Obdachlosigkeit in Grünanlage: Taskforce weg, Problem bleibt
Der Abschlussbericht zu Obdachlosigkeit im Tiergarten fällt zwar positiv aus, doch der Staatssekretär warnt vor Illusionen
Es klingt erstmal gut, was im Abschlussbericht über die „Taskforce Tiergarten“ zu Obdachlosigkeit steht: Von einer „deutlichen Entspannung“ ist die Rede und dass sich die Problematik nicht in andere Bezirke verlagert habe. Das sei aber nicht die ganze Wahrheit, war am Mittwoch von Sozial-Staatssekretär Alexander Fischer (Linke) zu hören: Wenn es im April wieder wärmer wird und die Notunterkünfte schließen, werde das Problem nicht gelöst sein. „Das ist eine Illusion, der man sich in Berlin nie hingeben darf“, so Fischer im Bezirke-Ausschuss des Abgeordnetenhauses, „Berlin hat eine lange Tradition als Fluchtpunkt auch für prekäre Migration“.

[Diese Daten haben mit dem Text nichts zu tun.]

(* ===== verification/MaterializerTree.v ===== *)
(** * The tree the materializer builds

    The proofs about [Materializer]: paths as lists of words, the staging directory
    as an invariant of the three installing loops, the checks of a resolution, the
    removal after a failure, and the whole run from the inputs to the rename. *)

From S2P Require Import Prelude JsText JsNum JsValue Regex Validators Limits Node TarZst Bundle Content Effects Catalog Downloader ToolchainLock Builder Sandbox JreRegistry Materializer.
From Stdlib Require Import Ascii.

(** ** Paths as lists of words *)
Definition word (w : jsstr) : Prop := safe_part w = true /\ SLASH ∉ w.

Definition abs (ps : list jsstr) : jsstr := js "/" ++ join (js "/") ps.

Lemma words_safe ps : Forall word ps -> forallb safe_part ps = true.
Proof. intros Hp. apply forallb_forall. intros w Hw%list_elem_of_In. rewrite Forall_forall in Hp. by apply Hp. Qed.

Lemma words_free ps : Forall word ps -> Forall (fun w => SLASH ∉ w) ps.
Proof. intros Hp. eapply Forall_impl; [exact Hp|]. by intros w [_ ?]. Qed.

Lemma split_abs ps : ps <> [] -> Forall word ps -> split_on SLASH (abs ps) = [] :: ps.
Proof.
  intros Hne Hp. unfold abs. change (js "/" ++ join (js "/") ps) with ([] ++ SLASH :: join [SLASH] ps).
  by rewrite split_on_app_sep, split_join_words by (done || by apply words_free).
Qed.

Lemma normalize_abs ps : ps <> [] -> Forall word ps -> normalize_parts [] (split_on SLASH (abs ps)) = ps.
Proof.
  intros Hne Hp. rewrite split_abs by done. rewrite normalize_parts_cons_empty. by apply normalize_parts_safe, words_safe.
Qed.

Lemma resolve_abs ps : ps <> [] -> Forall word ps -> resolve (abs ps) = abs ps.
Proof. intros Hne Hp. rewrite resolve_parts, normalize_abs by done. done. Qed.

Lemma normal_path p :
  absoluteNormalizedPath p = true -> exists ps, ps <> [] /\ Forall word ps /\ p = abs ps.
Proof.
  unfold absoluteNormalizedPath. rewrite !andb_true_iff, Z.ltb_lt, streq_true. intros [[Hl _] Hr].
  exists (normalize_parts [] (split_on SLASH p)). rewrite resolve_parts in Hr. split_and!; [|by apply normalize_parts_result; [apply split_on_free|constructor]|done].
  intros Hn. rewrite Hn in Hr. rewrite <- Hr in Hl. done.
Qed.

Lemma abs_app ps qs : ps <> [] -> qs <> [] -> abs (ps ++ qs) = abs ps ++ js "/" ++ join (js "/") qs.
Proof. intros. unfold abs. by rewrite join_app, <- !app_assoc by done. Qed.

(** A safe relative path is its words. *)
Lemma safe_words rel :
  forallb safe_part (split_on SLASH rel) = true ->
  split_on SLASH rel <> [] /\ Forall word (split_on SLASH rel) /\ rel = join (js "/") (split_on SLASH rel).
Proof.
  intros Hs. split; [by destruct (split_on_cons SLASH rel) as (w & ws & ->)|]. split.
  - pose proof (split_on_free SLASH rel) as Hf. rewrite Forall_forall in *. intros w Hw. split; [|by apply Hf].
    rewrite forallb_forall in Hs. apply Hs. by apply list_elem_of_In.
  - change (js "/") with [SLASH]. by rewrite join_split.
Qed.

Lemma below_abs ps rel :
  ps <> [] -> forallb safe_part (split_on SLASH rel) = true -> abs ps ++ js "/" ++ rel = abs (ps ++ split_on SLASH rel).
Proof. intros Hp Hs. destruct (safe_words rel Hs) as (Hne & _ & Hj). rewrite abs_app by done. by rewrite <- Hj. Qed.

Lemma ancestors_abs ps a :
  ps <> [] -> Forall word ps -> a ∈ ancestors (abs ps) <-> exists i, (1 <= i <= length ps)%nat /\ a = abs (take i ps).
Proof.
  intros Hne Hp. unfold ancestors. rewrite normalize_abs by done. rewrite list_elem_of_fmap. split.
  - intros (i & -> & Hi%elem_of_seq). exists i. split; [lia|done].
  - intros (i & Hi & ->). exists i. split; [done|]. apply elem_of_seq. lia.
Qed.

Lemma dirname_abs ps w : ps <> [] -> Forall word (ps ++ [w]) -> dirname (abs (ps ++ [w])) = abs ps.
Proof.
  intros Hne Hp. unfold dirname. rewrite split_abs by (done || by destruct ps).
  replace (removelast ([] :: ps ++ [w])) with (([] : jsstr) :: ps).
  2:{ change ([] :: ps ++ [w]) with (([] :: ps) ++ [w]). by rewrite removelast_last. }
  destruct ps as [|p ps]; [done|]. cbn [join]. done.
Qed.

(** The directories above an entry of a tree at [abs ps]: those above the tree
    and the parents of the entry. *)
Lemma ancestors_entry ps rel a :
  ps <> [] -> Forall word ps -> forallb safe_part (split_on SLASH rel) = true ->
  a ∈ ancestors (abs ps ++ js "/" ++ rel) ->
  a ∈ ancestors (abs ps) \/ (exists p, p ∈ parents rel /\ a = abs ps ++ js "/" ++ p) \/ a = abs ps ++ js "/" ++ rel.
Proof.
  intros Hne Hp Hs. destruct (safe_words rel Hs) as (Hw & Hf & Hj). rewrite below_abs by done.
  rewrite ancestors_abs by (by apply Forall_app || by destruct ps). intros (i & Hi & ->).
  destruct (decide (i <= length ps)%nat) as [Hle|Hgt].
  - left. apply ancestors_abs; [done..|]. exists i. split; [lia|]. by rewrite take_app_le.
  - right. rewrite take_app_ge by lia. rewrite length_app in Hi. set (ws := split_on SLASH rel) in *.
    destruct (decide (i - length ps = length ws)%nat) as [->|Hne'].
    + right. by rewrite take_ge by lia.
    + left. exists (join (js "/") (take (i - length ps) ws)). split.
      * unfold parents. fold ws. apply list_elem_of_fmap. exists (i - length ps)%nat. split; [done|]. apply elem_of_seq. lia.
      * apply abs_app; [done|]. intros E. apply (f_equal length) in E. rewrite length_take in E. cbn in E. lia.
Qed.

Lemma ancestors_dirname ps rel a :
  ps <> [] -> Forall word ps -> forallb safe_part (split_on SLASH rel) = true ->
  a ∈ ancestors (dirname (abs ps ++ js "/" ++ rel)) ->
  a ∈ ancestors (abs ps) \/ exists p, p ∈ parents rel /\ a = abs ps ++ js "/" ++ p.
Proof.
  intros Hne Hp Hs. destruct (safe_words rel Hs) as (Hw & Hf & _). rewrite below_abs by done.
  unfold parents. set (ws := split_on SLASH rel) in *. destruct (exists_last Hw) as (init & lst & E). rewrite E in *.
  rewrite app_assoc, dirname_abs by (by rewrite <- ?app_assoc; first [apply Forall_app | destruct ps]).
  apply Forall_app in Hf as [Hi _]. rewrite ancestors_abs by (by apply Forall_app || by destruct ps).
  intros (i & Hi' & ->). rewrite length_app in Hi'.
  destruct (decide (i <= length ps)%nat) as [Hle|Hgt].
  - left. apply ancestors_abs; [done..|]. exists i. split; [lia|]. by rewrite take_app_le.
  - right. rewrite take_app_ge by lia. exists (join (js "/") (take (i - length ps) (init ++ [lst]))). split.
    + apply list_elem_of_fmap. exists (i - length ps)%nat. split; [done|]. apply elem_of_seq. rewrite length_app. cbn. lia.
    + rewrite take_app_le by lia. apply abs_app; [done|]. intros Ei. apply (f_equal length) in Ei.
      rewrite length_take in Ei. cbn in Ei. lia.
Qed.

Lemma join_take_length (ps : list jsstr) : forall i, zlen (join (js "/") (take i ps)) <= zlen (join (js "/") ps).
Proof.
  induction ps as [|p ps IH]; intros [|i]; cbn [take join]; try lia; [apply zlen_nonneg|].
  specialize (IH i). destruct ps as [|q ps]; [by destruct i|]. destruct i as [|i]; cbn [take] in *.
  - rewrite !zlen_app. pose proof (zlen_nonneg (join (js "/") (q :: ps))). change (zlen (js "/")) with 1. lia.
  - rewrite !zlen_app. lia.
Qed.

Lemma ancestor_length ps a : ps <> [] -> Forall word ps -> a ∈ ancestors (abs ps) -> zlen a <= zlen (abs ps).
Proof.
  intros Hne Hp. rewrite ancestors_abs by done. intros (i & _ & ->). unfold abs. rewrite !zlen_app.
  pose proof (join_take_length ps i). lia.
Qed.

Lemma self_ancestor ps : ps <> [] -> Forall word ps -> abs ps ∈ ancestors (abs ps).
Proof.
  intros Hne Hp. apply ancestors_abs; [done..|]. exists (length ps). split; [destruct ps; [done|cbn; lia]|]. by rewrite take_ge.
Qed.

Die jetzt aufgelöste „Taskforce“ – im Kern ein mehrfaches Treffen von Vertretern von Senatsverwaltungen, Bezirken, der Polizei und der Caritas – war im Oktober nach Berichten über Zeltlager von Obdachlosen im Tiergarten entstanden. Der grüne Bürgermeister von Mitte, Stephan von Dassel, sah unter den Obdachlosen 50 „besonders aggressive“ Menschen und sprach davon, dass sie notfalls abgeschoben werden sollten. Vom „grünen Tabubrecher“ war die Rede, von Dassel musste viel Kritik aus den eigenen Reihen einstecken. Im Fokus stand der Tiergarten zudem wegen des Mords an einer Frau in der Nähe eines beliebten Biergartens einige Wochen zuvor (siehe Kasten). Fortan gab es verstärkte Streifen von Polizei und Ordnungsamt, mehr Sozialarbeiter waren unterwegs.
Staatssekretär Fischer aus der von der Linkspartei geführten Senatsverwaltung für Soziales lobte am Mittwoch von Dassels Bezirk: Der habe hervorragend kooperiert. Ansatz der Sozialverwaltung ist es laut Fischer, eng mit den Ordnungsbehörden zu kooperieren. Darauf soll sich die Arbeit aber nicht beschränken: „Insgesamt wird festgestellt, dass Ordnungsmaßnahmen allein kein Ansatzpunkt für die dauerhafte Lösung der Problematik der Obdachlosigkeit in Grünflächen sind“, heißt es etwas sperrig in dem von Senatorin Elke Breitenbach unterzeichneten Bericht.
Mit dem CDU-Abgeordneten Danny Freymark stimmte Fischer im Ausschuss darin überein, dass die Obdachlosen engmaschiger zu betreuen seien. Das soll vor allem in den Übernachtungsstellen passieren. „Ich kann die Menschen nur für eine begrenzte Zeit unterbringen, aber in dieser Zeit muss eine intensive Beratung erfolgen“, sagte Fischer. Die „Kältehilfe qualifizieren“, nennt er diesen Weg. „Das kostet nicht zwangsläufig mehr Geld, sondern verlangt Kooperation.“
90 Prozent der im Tiergarten überprüften Obdachlosen kam nach Zahlen des Ordnungsamts Mitte aus Polen. Dass eine polnische Nicht-Regierungsorganisation deshalb Sozialarbeiter schicken wollte, erfuhr die Senatsverwaltung laut Fischer nur über die Medien. Über die Botschaft sei man in Kontakt getreten. Eine inzwischen eingerichtete Arbeitsgruppe soll auch nach dem Ende der „Taskforce Tiergarten“ am Thema obdachloser EU-Ausländer bleiben und im Herbst Ergebnisse vorstellen.